Com um tamanho centenas de vezes menor do que uma célula humana, também pode levar a novos métodos de entrega de produtos farmacêuticos dentro das células, ou para a criação de novos materiais em nanoescala.
A montagem da proteína, que tem a forma de um cubo, foi construído a partir de 24 cópias de uma proteína projetada no laboratório de Todd Yeates, um professor de química e bioquímica da UCLA. É poroso - mais do que qualquer outro conjunto de proteínas já criado - com grandes aberturas que permitiriam que outras moléculas de proteínas grandes entrassem e saíssem.

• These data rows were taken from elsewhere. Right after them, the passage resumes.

(** A successful search is at the first occurrence. *)
Lemma search_some_first_at ic r (here : text -> text -> Prop) msg m :
  (forall i s m, match_at ic r false i s = Some m ->
                 exists num, here s num /\ m_group1 m = Some num) ->
  (forall i s num, here s num -> match_at ic r false i s <> None) ->
  re_search ic r msg = Some m ->
  exists num, m_group1 m = Some num /\ first_at here msg (m_start m) num.
Proof.
  intros Hsound Hcomplete Hs. unfold re_search in Hs.
  apply search_from_least in Hs. destruct Hs as (pre & s & -> & Hm & Hno).
  destruct (Hsound _ _ _ Hm) as (num & Hhere & Hg).
  apply match_at_start in Hm. simpl in Hm.
  exists num. split; [exact Hg|]. split.
  - exists pre, s. auto.
  - intros n' num' Hlt (pre' & s' & E & Hn' & H').
    assert (Hsplit : exists p2, pre = pre' ++ p2 /\ p2 <> [] /\ s' = p2 ++ s).
    { apply app_eq_app in E. destruct E as (l & [[-> ->]|[-> ->]]).
      - exists l. split; [reflexivity|]. split; [|reflexivity].
        intros ->. rewrite app_nil_r in Hm. lia.
      - rewrite length_app in Hn'. lia. }
    destruct Hsplit as (p2 & -> & Hne & ->).
    apply (Hcomplete (0 + List.length pre') _ _ H').
    apply Hno; auto.
Qed.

A pesquisa foi recentemente publicada online na revista Química da Natureza e aparecerá em uma futura edição impressa.
Sim, o autor sênior do estudo, tem procurado construir estruturas de proteínas complexas que se automontam desde que ele publicou pela primeira vez uma pesquisa sobre proteínas de automontagem em 2001. Em 2012, ele e seus colegas produziram uma gaiola molecular de automontagem feita de 12 peças de proteína combinadas perfeitamente como peças de um quebra-cabeça. Agora eles fizeram isso com 24 peças, e atualmente estão tentando projetar uma gaiola molecular com 60 peças. Construir cada proteína maior apresentou novos desafios científicos, mas os tamanhos maiores poderiam potencialmente transportar mais "carga".

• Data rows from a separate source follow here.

(** Live translators are the host's and those of the slots; the swap keeps
    it so. *)
Lemma swapped_live slot w w' :
  registry_inv hs w → swapped slot w w' →
  (∀ x, x ∈ dom (translators w) ↔ x ∈ dom ht ∨ ∃ s, get_slot s w = Some x) →
  (∀ x, x ∈ dom ht → translators w !! x = ht !! x) →
  (∀ s x, get_slot s w = Some x → x ∉ dom ht) →
  (∀ x, x ∈ dom (translators w') ↔ x ∈ dom ht ∨ ∃ s, get_slot s w' = Some x)
  ∧ (∀ x, x ∈ dom ht → translators w' !! x = ht !! x)
  ∧ (∀ s x, get_slot s w' = Some x → x ∉ dom ht).
Proof.
  intros Hinv [Ss _ Snew Soth _ _ _] Hdom Hcont Hslots.
  pose proof (fresh_translator_not_live w) as Hfresh.
  set (t := fresh (dom (translators w))) in *.
  split_and!.
  - intros x. destruct (decide (x = t)) as [->|Hxt].
    + split; [|by intros _].
      intros _. right. exists slot. by rewrite Ss, decide_True.
    + rewrite elem_of_dom, Soth by done. case_decide as Hold.
      * split; [by intros [? ?]|].
        intros [Hx|[s Hs]]; exfalso; [by eapply Hslots|].
        rewrite Ss in Hs. case_decide as Hd; [congruence|].
        apply Hd. by eapply ri_inj.
      * rewrite <-elem_of_dom, Hdom.
        split; (intros [Hx|[s Hs]]; [by left|right]).
        -- exists s. rewrite Ss, decide_False; [done|]. intros ->. congruence.
        -- rewrite Ss in Hs. case_decide; [congruence|by eauto].
  - intros x Hx.
    assert (x ≠ t) by (intros ->; apply Hfresh, Hdom; by left).
    rewrite Soth, decide_False; [by apply Hcont| |done].
    intros Hs. by eapply Hslots.
  - intros s x. rewrite Ss. case_decide; [|by apply Hslots].
    intros [= <-] Hin. apply Hfresh, Hdom. by left.
Qed.

Lemma install_all_live calls : ∀ w,
  registry_inv hs w →
  (∀ x, x ∈ dom (translators w) ↔ x ∈ dom ht ∨ ∃ s, get_slot s w = Some x) →
  (∀ x, x ∈ dom ht → translators w !! x = ht !! x) →
  (∀ s x, get_slot s w = Some x → x ∉ dom ht) →
  (∀ x, x ∈ dom (translators (exec (install_all h calls) w))
        ↔ x ∈ dom ht ∨ ∃ s, get_slot s (exec (install_all h calls) w) = Some x)
  ∧ (∀ x, x ∈ dom ht →
          translators (exec (install_all h calls) w) !! x = ht !! x).
Proof.
  induction calls as [|[[locale prefix] parent_] calls IH];
    intros w Hinv Hdom Hcont Hslots; [done|].
  simpl. rewrite exec_bind.
  destruct (installTranslator_chain h hs locale prefix parent_ w Hinv)
    as (Heq & Hinv1 & Hinv2 & Hinv3 & Hsw1 & Hsw2 & Hsw3).
  destruct (swapped_live _ _ _ Hinv Hsw1 Hdom Hcont Hslots) as (D1 & C1 & L1).
  destruct (swapped_live _ _ _ Hinv1 Hsw2 D1 C1 L1) as (D2 & C2 & L2).
  destruct (swapped_live _ _ _ Hinv2 Hsw3 D2 C2 L2) as (D3 & C3 & L3).
  apply IH.
  - by apply installTranslator_inv.
  - by rewrite Heq.
  - by rewrite Heq.
  - by rewrite Heq.
Qed.

End NoLeak.

(** X8.  No translator is leaked and none of the host's is touched: after
    any sequence of [installTranslator] calls the live translators are
    exactly those the host owned at the start and those the three slots
    point to, and the host's translators hold what they held at the
    start. *)
Theorem install_no_leak
    (h : Host) (ht : gmap nat QTranslator) (hs : list TrId)
    (ho : gmap nat QObject) (calls : list (QLocale * string * option ObjId)) :
  (∀ t, t ∈ hs → t ∈ dom ht) →
  let w := exec (install_all h calls) (initial_world ht hs ho) in
  (∀ x, x ∈ dom (translators w) ↔ x ∈ dom ht ∨ ∃ s, get_slot s w = Some x)
  ∧ (∀ x, x ∈ dom ht → translators w !! x = ht !! x).
Proof.
  intros Hhs w. apply (install_all_live h ht hs).
  - by apply initial_world_inv.
  - intros x. simpl. split; [by left|]. by intros [?|[[] ?]].
  - done.
  - by intros [].
Qed.

Lemma install_no_leak_witness :
  let w := exec (install_all en_only_host
                   [(en_US, "", None); (fr, "/usr/share/branding/", None)])
                (initial_world {[ 7 := mkQTranslator EmptyCatalog ]} [7] ∅) in
  translators w !! 7 = Some (mkQTranslator EmptyCatalog).
Proof.
  intros w.
  refine (proj2 (install_no_leak en_only_host
                   {[ 7 := mkQTranslator EmptyCatalog ]} [7] ∅
                   [(en_US, "", None); (fr, "/usr/share/branding/", None)] _)
                7 _).
  - intros t ->%list_elem_of_singleton. by apply elem_of_dom.
  - by apply elem_of_dom.
Defined.

(** * The two halves do not interfere *)

Section Frames.


Lemma call_all_frame fs w :
  translators (call_all fs w) = translators w
  ∧ app_translators (call_all fs w) = app_translators w
  ∧ ∀ s, get_slot s (call_all fs w) = get_slot s w.
Proof.
  revert w; induction fs as [|f fs IH]; intros w; [done|].
  unfold call_all in *. cbn [foldl].
  destruct (IH (emit (EvCall f) w)) as (-> & -> & Hs).
  split_and!; [done..|]. intros s. rewrite Hs. by destruct s.
Qed.

Lemma retranslatorFor_frame P w r w1 :
  retranslatorFor P w = Some (r, w1) →
  translators w1 = translators w
  ∧ app_translators w1 = app_translators w
  ∧ (∀ s, get_slot s w1 = get_slot s w)
  ∧ (∀ x, is_Some (objects w !! x) → is_Some (objects w1 !! x)).
Proof.
  unfold retranslatorFor.
  destruct (objects w !! P) as [p|] eqn:HP; [|done].
  destruct (first_Retranslator w (children p)) as [r'|].
  - by intros [= -> <-].
  - intros Heq.
    assert (r = fresh (dom (objects w)) ∧ w1 = snd (Retranslator_new P w))
      as [-> ->] by (by injection Heq as <- <-).
    split_and!; [done|done|by intros []|].
    intros x Hx. destruct (decide (x = P)) as [->|HxP].
    + by rewrite (new_lookup_P w P p HP).
    + rewrite new_lookup_other; [done| |done].
      intros ->. rewrite fresh_object_not_live in Hx. by destruct Hx.
Qed.

Lemma hub_call_frame c w w' :
  hub_call c w = Some w' →
  translators w' = translators w
  ∧ app_translators w' = app_translators w
  ∧ (∀ s, get_slot s w' = get_slot s w)
  ∧ (∀ x, is_Some (objects w !! x) → is_Some (objects w' !! x)).
Proof.
  destruct c as [P|P f|this obj e]; simpl.
  - destruct (retranslatorFor P w) as [[r w1]|] eqn:Hrf; [|done].
    intros [= <-]. by eapply retranslatorFor_frame.
  - unfold attachRetranslator.
    destruct (retranslatorFor P w) as [[r w1]|] eqn:Hrf; [|done].
    intros [= <-].
    destruct (retranslatorFor_frame P w r w1 Hrf) as (Ht & Ha & Hs & Ho).
    split_and!; [done|done| |].
    + intros s. rewrite <-Hs. by destruct s.
    + intros x Hx. simpl. rewrite lookup_alter.
      case_decide; [subst; by apply fmap_is_Some, Ho|by apply Ho].
  - unfold eventFilter.
    destruct (objects w !! this) as [o|]; [|done].
    destruct (kind o) as [|fs]; [done|].
    intros [= <-]. repeat case_bool_decide; try done.
    destruct (call_all_frame fs w) as (Ht & Ha & Hs).
    destruct (call_all_trace fs w) as (_ & Ho & _).
    split_and!; [done|done| |].
    + intros s. rewrite <-Hs. by destruct s.
    + intros x. simpl. by rewrite Ho.
Qed.

End Frames.


(** X10.  The hub half never touches the registry: any sequence of calls of
    [retranslatorFor], [attachRetranslator] and [eventFilter] leaves the
    live translators, the application's translator list and the three
    slots as they were; and it destroys no QObject. *)
Theorem hub_leaves_registry_alone (cs : list HubCall) (w w' : World) :
  hub_calls cs w = Some w' →
  translators w' = translators w
  ∧ app_translators w' = app_translators w
  ∧ (∀ s, get_slot s w' = get_slot s w)
  ∧ (∀ x, is_Some (objects w !! x) → is_Some (objects w' !! x)).
Proof.
  revert w; induction cs as [|c cs IH]; intros w; simpl.
  - by intros [= ->].
  - destruct (hub_call c w) as [w1|] eqn:Hc; [|done].
    intros Hcs. destruct (IH _ Hcs) as (Ht & Ha & Hs & Ho).
    destruct (hub_call_frame c w w1 Hc) as (Ht1 & Ha1 & Hs1 & Ho1).
    split_and!; [congruence|congruence| |by auto].
    intros s. by rewrite Hs, Hs1.
Qed.

Lemma hub_leaves_registry_alone_witness :
  ∃ w', hub_calls [CallAttach 0 "A"; CallEventFilter 1 0 LanguageChange]
                  widget_world = Some w'
        ∧ app_translators w' = [] ∧ s_translator w' = None.
Proof.
  destruct (hub_calls [CallAttach 0 "A"; CallEventFilter 1 0 LanguageChange]
                      widget_world) as [w'|] eqn:Hcs.
  - exists w'. split; [done|].
    destruct (hub_leaves_registry_alone _ _ _ Hcs) as (_ & Ha & Hs & _).
    split; [exact Ha|exact (Hs AppSlot)].
  - vm_compute in Hcs. discriminate Hcs.
Defined.

(** * Further properties of the hub *)

Section MoreHubFacts.

Lemma cast_ext w w' c :
  objects w' = objects w →
  qobject_cast_Retranslator w' c = qobject_cast_Retranslator w c.
Proof. intros Ho. unfold qobject_cast_Retranslator. by rewrite Ho. Qed.

Lemma retranslators_in_ext w w' cs :
  (∀ c, c ∈ cs → qobject_cast_Retranslator w' c = qobject_cast_Retranslator w c) →
  retranslators_in w' cs = retranslators_in w cs.
Proof.
  intros Hc. apply list_omap_ext, Forall2_same_length_lookup.
  split; [done|]. intros i x y Hx Hy. assert (x = y) as <- by congruence.
  apply Hc. by eapply list_elem_of_lookup_2.
Qed.

Lemma hub_inv_ext w w' :
  objects w' = objects w → hub_inv w → hub_inv w'.
Proof.
  intros Ho [Hch Hone]. split.
  - intros q o c. rewrite Ho. apply Hch.
  - intros q o Hq. rewrite Ho in Hq.
    rewrite (retranslators_in_ext w w'); [by eapply Hone|].
    intros c _. by apply cast_ext.
Qed.

Lemma eventFilter_objects this obj e w b w' :
  eventFilter this obj e w = Some (b, w') → objects w' = objects w.
Proof.
  unfold eventFilter.
  destruct (objects w !! this) as [o|]; [|done].
  destruct (kind o) as [|fs]; [done|].
  intros [= <- <-]. repeat case_bool_decide; try done.
  simpl. apply call_all_trace.
Qed.

Lemma hub_call_inv c w w' :
  hub_call c w = Some w' → hub_inv w → hub_inv w'.
Proof.
  destruct c as [P|P f|this obj e]; simpl.
  - destruct (retranslatorFor P w) as [[r w1]|] eqn:Hrf; [|done].
    intros [= <-] Hinv.
    destruct (objects w !! P) as [p|] eqn:HP.
    + by destruct (retranslatorFor_hub_inv w P p r w1 HP Hrf Hinv).
    + unfold retranslatorFor in Hrf. by rewrite HP in Hrf.
  - unfold attachRetranslator.
    destruct (retranslatorFor P w) as [[r w1]|] eqn:Hrf; [|done].
    intros [= <-] Hinv.
    destruct (objects w !! P) as [p|] eqn:HP.
    + destruct (retranslatorFor_hub_inv w P p r w1 HP Hrf Hinv) as [Hinv1 _].
      apply append_hub_inv; [|done].
      by destruct (retranslatorFor_trace w P r w1 Hrf) as (_ & _ & ? & _).
    + unfold retranslatorFor in Hrf. by rewrite HP in Hrf.
  - destruct (eventFilter this obj e w) as [[b w1]|] eqn:Hev; [|done].
    intros [= <-]. apply hub_inv_ext. by eapply eventFilter_objects.
Qed.

End MoreHubFacts.

(** X11.  The hub keeps the object graph well formed: when every child is
    a live object that names its parent and no object has two
    Retranslators among its children, the same holds after any sequence of
    calls of [retranslatorFor], [attachRetranslator] and [eventFilter]. *)
Theorem hub_calls_keep_graph (cs : list HubCall) (w w' : World) :
  hub_inv w → hub_calls cs w = Some w' → hub_inv w'.
Proof.
  revert w; induction cs as [|c cs IH]; intros w Hinv; simpl.
  - by intros [= <-].
  - destruct (hub_call c w) as [w1|] eqn:Hc; [|done].
    apply IH. by eapply hub_call_inv.
Qed.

Em princípio, essas estruturas moleculares devem ser capazes de transportar cargas que podem então ser liberadas dentro das células, disse Yeates, que é membro do UCLA – Department of Energy Institute of Genomics and Proteomics e do California NanoSystems Institute da UCLA.
A pesquisa de Yeates foi financiada pela National Science Foundation e pelo UCLA – DOE Institute of Genomics and Proteomics. O autor principal foi Yen-Ting Lai, que conduziu a pesquisa como aluno de graduação da UCLA no laboratório de Yeates e agora é bolsista de pós-doutorado na Arizona State University.

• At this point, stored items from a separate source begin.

(** Where the digest runs out, the transformation raises: when every
    byte is reserved, and when fewer than three bytes follow the first
    unreserved one. *)
Lemma external_address_exhausted (parsed : record) (is_inbound : bool) (node : Node)
    (external : string) :
  let digest := md5it (external +:+ name node) in
  parsed !! externalfield is_inbound = Some (VStr external) ->
  Forall (fun b => in_reserved b = true) digest
  \/ (exists p, first_unreserved digest p /\ (p < 16 <= p + 3)%nat) ->
  transform_external parsed is_inbound node = Raise IndexError.
Proof.
  intros digest Hext H. unfold transform_external.
  rewrite (getitem_lookup _ _ _ Hext). simpl.
  assert (Hd : length digest = 16%nat) by apply md5it_length.
  destruct H as [Hall|(p & [Hlt Hp] & Hrange)].
  - fold digest. rewrite skip_reserved_all by exact Hall. reflexivity.
  - assert (Hnth : forall i, (i < 16)%nat -> digest !! i = Some (nth i digest 0)).
    { intros i Hi. apply getitem_Ok. apply getitem_md5it. exact Hi. }
    subst digest.
    rewrite (skip_reserved_Ok _ 0 p (nth p (md5it (external +:+ name node)) 0)).
    + simpl. rewrite (getitem_md5it _ p) by lia. simpl.
      destruct (decide (p = 15%nat)) as [->|].
      { rewrite (getitem_out_of_range _ (15 + 1)) by (rewrite Hd; lia). reflexivity. }
      rewrite (getitem_md5it _ (p + 1)) by lia. simpl.
      destruct (decide (p = 14%nat)) as [->|].
      { rewrite (getitem_out_of_range _ (14 + 2)) by (rewrite Hd; lia). reflexivity. }
      rewrite (getitem_md5it _ (p + 2)) by lia. simpl.
      rewrite (getitem_out_of_range _ (p + 3)) by (rewrite Hd; lia). reflexivity.
    + apply Hnth. lia.
    + exact Hp.
    + intros j c Hj Hc. rewrite Hnth in Hc by lia. inversion Hc; subst. apply Hlt. exact Hj.
Qed.

(** Then [rewrite] raises before it has printed anything. *)
Lemma rewrite_exhausted (parsed : record) (is_inbound add_attack : bool) (node : Node)
    (internal original : string) (st : State) :
  let digest := md5it (original +:+ name node) in
  parsed !! FIELD_SRCIP <> Some (VStr "sIP") ->
  parsed !! internalfield is_inbound = Some (VStr internal) ->
  parsed !! externalfield is_inbound = Some (VStr original) ->
  Forall (fun b => in_reserved b = true) digest
  \/ (exists p, first_unreserved digest p /\ (p < 16 <= p + 3)%nat) ->
  rewrite topology parsed is_inbound node add_attack st = (Raise IndexError, st).
Proof.
  intros digest Hne Hint Hext H.
  destruct (not_header_source _ _ _ _ Hne Hint Hext) as (text & Hsrc & Htext).
  assert (Ht : transform parsed is_inbound node = Raise IndexError).
  { unfold transform. rewrite (transform_internal_Ok _ _ _ _ Hint). simpl.
    apply (external_address_exhausted _ is_inbound node original); [|exact H].
    rewrite list_lookup_insert_ne by apply internal_external_differ. exact Hext. }
  remember (rewrite topology parsed is_inbound node add_attack st) as out eqn:E.
  enter_rewrite E Hsrc Htext Ht. subst out. reflexivity.
Qed.

(** The loop over the lines of a file, at a line that [parse_line]
    reads: the first node of the list is handed the record as parsed,
    and what it prints or raises comes first. *)
Lemma noise_loop_first_node (strptime : string -> option Z) (line : string)
    (lines : list string) (is_inbound : bool) (counter : Z) (parsed : record) (node : Node)
    (nodes : list Node) (st : State) :
  parse_line strptime line = Ok parsed ->
  nodelist topology = node :: nodes ->
  exists (rest : record -> M unit),
    noise_loop topology strptime (line :: lines) is_inbound counter st
    = (rewrite topology parsed is_inbound node (fst (trigger topology counter)) ≫= rest) st
    /\ forall acc, writes_only (fun _ _ => True) (rest acc).
Proof.
  intros Hparse Hnodes. cbn [noise_loop].
  destruct (trigger topology counter) as [add_attack counter'] eqn:Etrigger. cbn [fst].
  exists (fun acc =>
            for_each (fun parsed node => rewrite topology parsed is_inbound node add_attack)
              nodes acc
            ≫= fun _ => noise_loop topology strptime lines is_inbound counter').
  split.
  - rewrite Hparse, bind_lift_Ok, Hnodes. cbn [for_each].
    rewrite !bind_M_unfold.
    destruct (rewrite topology parsed is_inbound node add_attack st) as [[acc|e|] st1];
      reflexivity.
  - intros acc. apply writes_bind.
    + apply writes_for_each. intros acc' node' _.
      apply (writes_weaken (fun _ s => s = outfile_of is_inbound node')); [intros; exact I|].
      apply writes_rewrite.
    + intros _. eapply writes_weaken; [|apply writes_noise_loop]. intros; exact I.
Qed.

End Rewrite.

(* ===================================================================== *)
(** * The claims                                                          *)
(* ===================================================================== *)

Lemma parse_example_lines :
  parse_line strptime_rwcut scenario_line = Ok scenario_record
  /\ parse_line strptime_rwcut inbound_line = Ok inbound_record
  /\ parse_line strptime_rwcut header_line = Ok header_record.
Proof. vm_compute. repeat split. Qed.

(** ** C1: one list for all vantage points *)

(** C1. [foreach_noise] parses a line once and hands the same list to
    [rewrite] for every node, and [rewrite] assigns the two address fields
    of that list in place; only the generators copy it. The claim that
    every vantage point works on its own copy fails on the code: on the
    inbound line from 93.184.216.88 to 10.1.1.5 with the topology
    [mixed_big], a rewrite of the parsed record for node B alone gives
    96.160.175.153 and 172.17.254.169, but in the run node B comes after
    node A and hashes what node A left (106.10.218.69 and 172.16.254.169),
    so its file receives 194.108.231.222 and 172.17.168.54. *)
Theorem rewrite_shares_parsed_record :
  exists own shared st1 st2,
    transform inbound_record true mixed_big.nodeB = Ok own
    /\ own !! FIELD_SRCIP = Some (VStr "96.160.175.153")
    /\ own !! FIELD_DSTIP = Some (VStr "172.17.254.169")
    /\ for_each (fun parsed node => rewrite mixed_big.topology parsed true node false)
         [mixed_big.nodeA; mixed_big.nodeB] inbound_record (mixed_big_state [])
       = (Ok shared, st1)
    /\ shared !! FIELD_SRCIP = Some (VStr "194.108.231.222")
    /\ shared !! FIELD_DSTIP = Some (VStr "172.17.168.54")
    /\ foreach_noise mixed_big.topology strptime_rwcut [inbound_line] true (mixed_big_state [])
       = (Ok tt, st2)
    /\ firstn 2 (written_to (result_inbound mixed_big.nodeB) st2)
       = [rjust 39 "194.108.231.222" +:+ "|"; rjust 39 "172.17.168.54" +:+ "|"].
Proof.
  do 4 eexists.
  split; [vm_compute; reflexivity|].
  split; [vm_compute; reflexivity|].
  split; [vm_compute; reflexivity|].
  split; [vm_compute; reflexivity|].
  split; [vm_compute; reflexivity|].
  split; [vm_compute; reflexivity|].
  split; [vm_compute; reflexivity|].
  vm_compute. reflexivity.
Qed.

O cubo molecular é provavelmente poroso demais para servir como um recipiente - para remédios, por exemplo - dentro de um corpo humano. "Mas os princípios de design para fazer uma gaiola mais fechada seriam os mesmos, "Yeates disse, acrescentando que existem maneiras de tornar a gaiola menos estável quando entra em uma célula, para que pudesse liberar sua carga, como uma toxina que pode matar uma célula cancerosa.
Yeates disse que o método de seu laboratório também pode levar à produção de vacinas sintéticas que imitam o que uma célula vê quando é infectada por um vírus. As vacinas provocariam uma forte resposta do sistema imunológico do corpo e talvez fornecessem melhor proteção contra doenças do que as vacinas tradicionais.
Yeates iniciou uma colaboração de pesquisa com Peter Kwong, chefe da seção de biologia estrutural do National Institutes of Health e líder nacional em biologia estrutural de vírus de doenças. Eles conduzirão pesquisas sobre como anexar antígenos virais a gaiolas moleculares.